* **DIRECTIONS FOR THIS TASK**
Only the lines from the one with "split; [by exists m|]." through the end of the data are wanted, copied exactly.
======== DATA TO USE
Lemma list_stored t item size v c :
  stores item → machine v → appendListValue (appendGoValue item) v size = Ok c →
  match size with None => t = TList item ∨ t = TLargeList item | Some n => t = TFixedSizeList n item end → cell_stored t v c.
Proof.
  intros IH Hm. unfold appendListValue. intros (items & Hi & Hc)%rbind_Ok Ht. pose proof (anySlice_machine _ _ Hm Hi) as Hms.
  assert (items_of v = Some items) as He by (destruct v; try done; by injection Hi as <-).
  destruct (match size with Some n => zlen items =? n | None => true end) eqn:Hs; [|done].
  apply rbind_Ok in Hc as (cs & Hcs & [= <-]). apply (stored_list t item v items); [|done|by apply stores_all].
  destruct size; [|naive_solver]. apply Z.eqb_eq in Hs as <-. auto.
Qed.

Lemma struct_stored fields values cs :
  Forall (λ f, stores f.2) fields → Forall (λ e, machine e.2) values → struct_cells values fields = Ok cs →
  Forall2 (λ f c, cell_stored f.2 (map_lookup f.1 values) c) fields cs.
Proof.
  intros Hall Hm. revert cs. induction Hall as [|f fields Hf _ IH]; intros cs; cbn [struct_cells].
  - intros [= <-]. constructor.
  - intros (c & Hc & (cs' & Hcs & [= <-])%rbind_Ok)%rbind_Ok. constructor; [|auto]. apply Hf; [|done]. by apply machine_lookup.
Qed.

Lemma acceptingUnionChild_spec ts v child :
  acceptingUnionChild ts v = Some child →
  (∃ member, ts !! child = Some member ∧ takes member v = true) ∧
  ∀ j other, (j < child)%nat → ts !! j = Some other → takes other v = false.
Proof.
  revert child. induction ts as [|t ts IH]; intros child; cbn; [done|]. rewrite unionAccepts_takes. destruct (takes t v) eqn:Ht.
  - intros [= <-]. split; [by exists t|lia].
  - destruct (acceptingUnionChild ts v) as [k|]; [|done]. intros [= <-]. destruct (IH k eq_refl) as [(m & Hm & Ha) Hj].
    split; [by exists m|]. intros [|j] other Hlt; cbn; [by intros [= <-]|]. apply Hj. lia.
Qed.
================
* **EXPECTED ANSWER**
    split; [by exists m|]. intros [|j] other Hlt; cbn; [by intros [= <-]|]. apply Hj. lia.
Qed.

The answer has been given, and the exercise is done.